Researchers at the University of Calgary have made a monumental discovery in the ongoing effort to understand how hydraulic fracturing contributes to earthquakes and potentially forecast seismic events.
According to the team of seismologists, the injection of fracturing fluids can lead to a slow slip on a fault and, over time, the strain the slow slip produces on other sections along the fault can result in a sudden slip and an earthquake. The researchers were able to image fault locations for the study after being provided with access to 3-D seismic data by Calgary-based TGS Canada Cop.
"Based on our model, the earthquake initiates on a part of the fault where friction conditions are unstable," explained Dr.

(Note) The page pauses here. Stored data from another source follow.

(* ===== verification/World.v ===== *)
(** The objects of a running gadget: one record per class, its fields the
    instance attributes its [__init__] assigns, and the world that holds them.

    One USB controller drives one gadget at a time, so the world has one gadget
    and one chip; the descriptors live in the store of UsbDescriptors, the
    composite features and the HID features in stores of their own, because a
    feature is referred to both by the gadget and by the code that drives it.
    The chip is a parameter [C]: linux_gadgetfs.py is one chip. *)

From S2P Require Import Prelude PyStruct UsbConstants HidConstants UsbDescriptors.

#[local] Open Scope Z_scope.

(** ** gadget.Gadget *)

Record Gadget := mkGadget {
  g_speed : Z;
  g_chip : bool;                       (* self._chip is not None *)
  g_device_desc : loc;
  g_fs_config_desc : loc;
  g_hs_config_desc : loc;
  g_strings : gmap Z (gmap Z text);
  g_bos_descriptor : option loc;
  g_active_endpoints : gmap Z (gset Z);
  g_endpoint_interface_map : gmap Z Z;
  g_ms_vendor_code_v1 : option Z;
  g_ms_vendor_code_v2 : option Z;
  g_ms_compat_ids : gmap Z (bytes * bytes);
  g_ms_os20_config_subset : option loc;
  g_ms_os20_descriptor_set : option loc;      (* absent until V2 is enabled *)
  g_ms_os20_platform_descriptor : option loc  (* absent until V2 is enabled *)
}.

Definition set_link (speed : Z) (chip : bool) (g : Gadget) : Gadget :=
  mkGadget speed chip (g_device_desc g) (g_fs_config_desc g) (g_hs_config_desc g)
    (g_strings g) (g_bos_descriptor g) (g_active_endpoints g)
    (g_endpoint_interface_map g) (g_ms_vendor_code_v1 g) (g_ms_vendor_code_v2 g)
    (g_ms_compat_ids g) (g_ms_os20_config_subset g) (g_ms_os20_descriptor_set g)
    (g_ms_os20_platform_descriptor g).
Definition set_strings (v : gmap Z (gmap Z text)) (g : Gadget) : Gadget :=
  mkGadget (g_speed g) (g_chip g) (g_device_desc g) (g_fs_config_desc g)
    (g_hs_config_desc g) v (g_bos_descriptor g) (g_active_endpoints g)
    (g_endpoint_interface_map g) (g_ms_vendor_code_v1 g) (g_ms_vendor_code_v2 g)
    (g_ms_compat_ids g) (g_ms_os20_config_subset g) (g_ms_os20_descriptor_set g)
    (g_ms_os20_platform_descriptor g).
Definition set_bos_descriptor (v : option loc) (g : Gadget) : Gadget :=
  mkGadget (g_speed g) (g_chip g) (g_device_desc g) (g_fs_config_desc g)
    (g_hs_config_desc g) (g_strings g) v (g_active_endpoints g)
    (g_endpoint_interface_map g) (g_ms_vendor_code_v1 g) (g_ms_vendor_code_v2 g)
    (g_ms_compat_ids g) (g_ms_os20_config_subset g) (g_ms_os20_descriptor_set g)
    (g_ms_os20_platform_descriptor g).
Definition set_active_endpoints (v : gmap Z (gset Z)) (g : Gadget) : Gadget :=
  mkGadget (g_speed g) (g_chip g) (g_device_desc g) (g_fs_config_desc g)
    (g_hs_config_desc g) (g_strings g) (g_bos_descriptor g) v
    (g_endpoint_interface_map g) (g_ms_vendor_code_v1 g) (g_ms_vendor_code_v2 g)
    (g_ms_compat_ids g) (g_ms_os20_config_subset g) (g_ms_os20_descriptor_set g)
    (g_ms_os20_platform_descriptor g).
Definition set_endpoint_interface_map (v : gmap Z Z) (g : Gadget) : Gadget :=
  mkGadget (g_speed g) (g_chip g) (g_device_desc g) (g_fs_config_desc g)
    (g_hs_config_desc g) (g_strings g) (g_bos_descriptor g) (g_active_endpoints g)
    v (g_ms_vendor_code_v1 g) (g_ms_vendor_code_v2 g)
    (g_ms_compat_ids g) (g_ms_os20_config_subset g) (g_ms_os20_descriptor_set g)
    (g_ms_os20_platform_descriptor g).
Definition set_ms_vendor_code_v1 (v : option Z) (g : Gadget) : Gadget :=
  mkGadget (g_speed g) (g_chip g) (g_device_desc g) (g_fs_config_desc g)
    (g_hs_config_desc g) (g_strings g) (g_bos_descriptor g) (g_active_endpoints g)
    (g_endpoint_interface_map g) v (g_ms_vendor_code_v2 g)
    (g_ms_compat_ids g) (g_ms_os20_config_subset g) (g_ms_os20_descriptor_set g)
    (g_ms_os20_platform_descriptor g).
Definition set_ms_vendor_code_v2 (v : option Z) (g : Gadget) : Gadget :=
  mkGadget (g_speed g) (g_chip g) (g_device_desc g) (g_fs_config_desc g)
    (g_hs_config_desc g) (g_strings g) (g_bos_descriptor g) (g_active_endpoints g)
    (g_endpoint_interface_map g) (g_ms_vendor_code_v1 g) v
    (g_ms_compat_ids g) (g_ms_os20_config_subset g) (g_ms_os20_descriptor_set g)
    (g_ms_os20_platform_descriptor g).
Definition set_ms_compat_ids (v : gmap Z (bytes * bytes)) (g : Gadget) : Gadget :=
  mkGadget (g_speed g) (g_chip g) (g_device_desc g) (g_fs_config_desc g)
    (g_hs_config_desc g) (g_strings g) (g_bos_descriptor g) (g_active_endpoints g)
    (g_endpoint_interface_map g) (g_ms_vendor_code_v1 g) (g_ms_vendor_code_v2 g)
    v (g_ms_os20_config_subset g) (g_ms_os20_descriptor_set g)
    (g_ms_os20_platform_descriptor g).
Definition set_ms_os20_config_subset (v : option loc) (g : Gadget) : Gadget :=
  mkGadget (g_speed g) (g_chip g) (g_device_desc g) (g_fs_config_desc g)
    (g_hs_config_desc g) (g_strings g) (g_bos_descriptor g) (g_active_endpoints g)
    (g_endpoint_interface_map g) (g_ms_vendor_code_v1 g) (g_ms_vendor_code_v2 g)
    (g_ms_compat_ids g) v (g_ms_os20_descriptor_set g)
    (g_ms_os20_platform_descriptor g).
Definition set_ms_os20_descriptor_set (v : option loc) (g : Gadget) : Gadget :=
  mkGadget (g_speed g) (g_chip g) (g_device_desc g) (g_fs_config_desc g)
    (g_hs_config_desc g) (g_strings g) (g_bos_descriptor g) (g_active_endpoints g)
    (g_endpoint_interface_map g) (g_ms_vendor_code_v1 g) (g_ms_vendor_code_v2 g)
    (g_ms_compat_ids g) (g_ms_os20_config_subset g) v
    (g_ms_os20_platform_descriptor g).
Definition set_ms_os20_platform_descriptor (v : option loc) (g : Gadget) : Gadget :=
  mkGadget (g_speed g) (g_chip g) (g_device_desc g) (g_fs_config_desc g)
    (g_hs_config_desc g) (g_strings g) (g_bos_descriptor g) (g_active_endpoints g)
    (g_endpoint_interface_map g) (g_ms_vendor_code_v1 g) (g_ms_vendor_code_v2 g)
    (g_ms_compat_ids g) (g_ms_os20_config_subset g) (g_ms_os20_descriptor_set g) v.

(** ** composite_gadget.CompositeGadget and its features *)

(** References to a composite feature and to a HID feature. *)
Abbreviation fid := nat.
Abbreviation hfid := nat.

(** The attributes [CompositeGadget] adds to a gadget. *)
Record Composite := mkComposite {
  c_fs_interface_feature_map : gmap Z fid;
  c_hs_interface_feature_map : gmap Z fid;
  c_features : list fid
}.

(** The class of a composite feature, with the attributes it adds. *)
Inductive FeatureClass :=
  | EchoCompositeFeature
  | HidCompositeFeature (report_desc : bytes) (features : gmap Z hfid)
      (interface_number : Z) (in_endpoint : Z) (out_endpoint : option Z).

Record CompositeFeature := mkCompositeFeature {
  cf_gadget : bool;                    (* self._gadget is not None *)
  cf_fs_interface_descs : list loc;
  cf_hs_interface_descs : list loc;
  cf_class : FeatureClass
}.

(** ** hid_gadget.HidFeature *)

Inductive HidFeatureClass :=
  | KeyboardFeature (modifiers : Z) (keys : list Z) (leds : Z)
  | MouseFeature (buttons : Z)
  | EchoFeature (input_output_report feature_report : Z).

Record HidFeature := mkHidFeature {
  hf_gadget : option fid;
  hf_report_id : option Z;
  hf_class : HidFeatureClass
}.

(** ** The world *)

Record world (C : Type) := mkWorld {
  w_heap : heap;
  w_gadget : Gadget;
  w_composite : Composite;
  w_features : list CompositeFeature;
  w_hid_features : list HidFeature;
  w_chip : C
}.
Arguments mkWorld {_} _ _ _ _ _ _.
Arguments w_heap {_} _.
Arguments w_gadget {_} _.
Arguments w_composite {_} _.
Arguments w_features {_} _.
Arguments w_hid_features {_} _.
Arguments w_chip {_} _.

Section setters.
Context {C : Type}.
Implicit Types w : world C.

Definition set_heap (v : heap) w : world C :=
  mkWorld v (w_gadget w) (w_composite w) (w_features w) (w_hid_features w) (w_chip w).
Definition set_gadget (v : Gadget) w : world C :=
  mkWorld (w_heap w) v (w_composite w) (w_features w) (w_hid_features w) (w_chip w).
Definition set_composite (v : Composite) w : world C :=
  mkWorld (w_heap w) (w_gadget w) v (w_features w) (w_hid_features w) (w_chip w).
Definition set_features (v : list CompositeFeature) w : world C :=
  mkWorld (w_heap w) (w_gadget w) (w_composite w) v (w_hid_features w) (w_chip w).
Definition set_hid_features (v : list HidFeature) w : world C :=
  mkWorld (w_heap w) (w_gadget w) (w_composite w) (w_features w) v (w_chip w).
Definition set_chip (v : C) w : world C :=
  mkWorld (w_heap w) (w_gadget w) (w_composite w) (w_features w) (w_hid_features w) v.

(** Run a descriptor operation on the store. *)
Definition in_heap {A} : M heap A → M (world C) A := zoom w_heap set_heap.

(** [self._x], and [self._x = ...], of the gadget. *)
Definition self {A} (f : Gadget → A) : M (world C) A := gets (λ w, f (w_gadget w)).
Definition modify_self (f : Gadget → Gadget) : M (world C) unit :=
  modify (λ w, set_gadget (f (w_gadget w)) w).

Lemma self_respects (R : relation (world C)) `{!PreOrder R} {A} (f : Gadget → A) :
  respects R (self f).
Proof. apply respects_gets, _. Qed.

Lemma self_preserves (I : world C → Prop) {A} (f : Gadget → A) :
  preserves I (self f).
Proof. apply preserves_gets. Qed.
End setters.

#[export] Hint Resolve self_respects : respects.
#[export] Hint Resolve self_preserves : preserves.

(** ** The interface of a USB controller *)

(** What the gadget calls on its chip. *)
Class Chip (C : Type) := {
  chip_StartEndpoint : loc → M (world C) unit;
  chip_StopEndpoint : Z → M (world C) unit;
  chip_SendPacket : Z → bytes → M (world C) unit;
  chip_HaltEndpoint : Z → M (world C) unit
}.

(** Only the chip differs. *)
Definition chip_only {C} (w w' : world C) : Prop := set_chip (w_chip w') w = w'.

(** What a chip promises: none of these calls reaches back into the gadget, its
    features or its descriptors. *)
Class ChipLaws (C : Type) `{!Chip C} := {
  StartEndpoint_chip_only d : respects chip_only (chip_StartEndpoint d);
  StopEndpoint_chip_only a : respects chip_only (chip_StopEndpoint a);
  SendPacket_chip_only a b : respects chip_only (chip_SendPacket a b);
  HaltEndpoint_chip_only a : respects chip_only (chip_HaltEndpoint a)
}.

#[export] Instance chip_only_preorder {C} : PreOrder (@chip_only C).
Proof.
  split.
  - intros []. done.
  - intros [] [] []. unfold chip_only, set_chip. cbn. intros. congruence.
Qed.

#[export] Hint Resolve StartEndpoint_chip_only StopEndpoint_chip_only
  SendPacket_chip_only HaltEndpoint_chip_only : respects.

Lemma in_heap_run {C A} (m : M heap A) (w : world C) o h :
  m (w_heap w) = (o, h) → in_heap m w = (o, set_heap h w).
Proof. unfold in_heap, zoom. by intros ->. Qed.

(** ** A chip that records its calls *)

(** The mock controller of the repository's tests. *)
Inductive chip_call :=
  | StartCall (endpoint_desc : loc)
  | StopCall (endpoint_addr : Z)
  | SendCall (endpoint_addr : Z) (data : bytes)
  | HaltCall (endpoint_addr : Z).

#[export] Instance chip_call_eq_dec : EqDecision chip_call.
Proof. solve_decision. Defined.

Abbreviation call_log := (list chip_call).

Definition record_call (c : chip_call) : M (world call_log) unit :=
  modify (λ w, set_chip (w_chip w ++ [c]) w).

#[export] Instance recording_chip : Chip call_log := {|
  chip_StartEndpoint d := record_call (StartCall d);
  chip_StopEndpoint a := record_call (StopCall a);
  chip_SendPacket a b := record_call (SendCall a b);
  chip_HaltEndpoint a := record_call (HaltCall a)
|}.

#[export] Instance recording_chip_laws : ChipLaws call_log.
Proof. split; intros; intros []; done. Qed.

Thomas Eyre, PhD, a post-doctoral researcher in the U of C's Department of Geoscience in a statement released Wednesday. "In the case we studied, the earthquake occurred hundreds of metres above the hydraulic fracturing zone."

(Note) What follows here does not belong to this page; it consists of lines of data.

(* ===== verification/GadgetEndpoints.v ===== *)
(** Endpoint configuration: what SET_CONFIGURATION and SET_INTERFACE do to the
    chip and to the gadget's two endpoint tables. *)

From S2P Require Import Prelude PyStruct UsbConstants HidConstants UsbDescriptors.
From S2P Require Import MsOs20Descriptors World Gadget TestDevice GadgetReads.
From S2P Require Import GadgetMsOs.

#[local] Open Scope Z_scope.

(** ** Chips that do what they are told *)

(** A chip whose calls always succeed and depend on nothing but its own state,
    for instance the recording one. *)
Class ChipTotal (C : Type) `{!Chip C} := {
  chip_step : chip_call → C → C;
  StartEndpoint_total d w : chip_StartEndpoint d w =
    (Ok (), set_chip (chip_step (StartCall d) (w_chip w)) w);
  StopEndpoint_total a w : chip_StopEndpoint a w =
    (Ok (), set_chip (chip_step (StopCall a) (w_chip w)) w);
  SendPacket_total a b w : chip_SendPacket a b w =
    (Ok (), set_chip (chip_step (SendCall a b) (w_chip w)) w);
  HaltEndpoint_total a w : chip_HaltEndpoint a w =
    (Ok (), set_chip (chip_step (HaltCall a) (w_chip w)) w)
}.

#[export] Instance recording_chip_total : ChipTotal call_log := {|
  chip_step c log := log ++ [c];
  StartEndpoint_total d w := eq_refl;
  StopEndpoint_total a w := eq_refl;
  SendPacket_total a b w := eq_refl;
  HaltEndpoint_total a w := eq_refl
|}.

Previous laboratory measurements suggested earthquakes should not be possible given the type of rock stimulated by hydraulic fracturing but the U of C research appears to invalidate those claims.
The U of C study indicates increased fluid pressure is the main triggering mechanism of fluids injection-induced earthquakes by either reducing the frictional resistance of the fault or altering the fault loading conditions.
"Our model predicts that slow slip initiates significantly before an induced seismic event," said Eyre. "This could lead to new ways to monitor and forecast felt seismic events."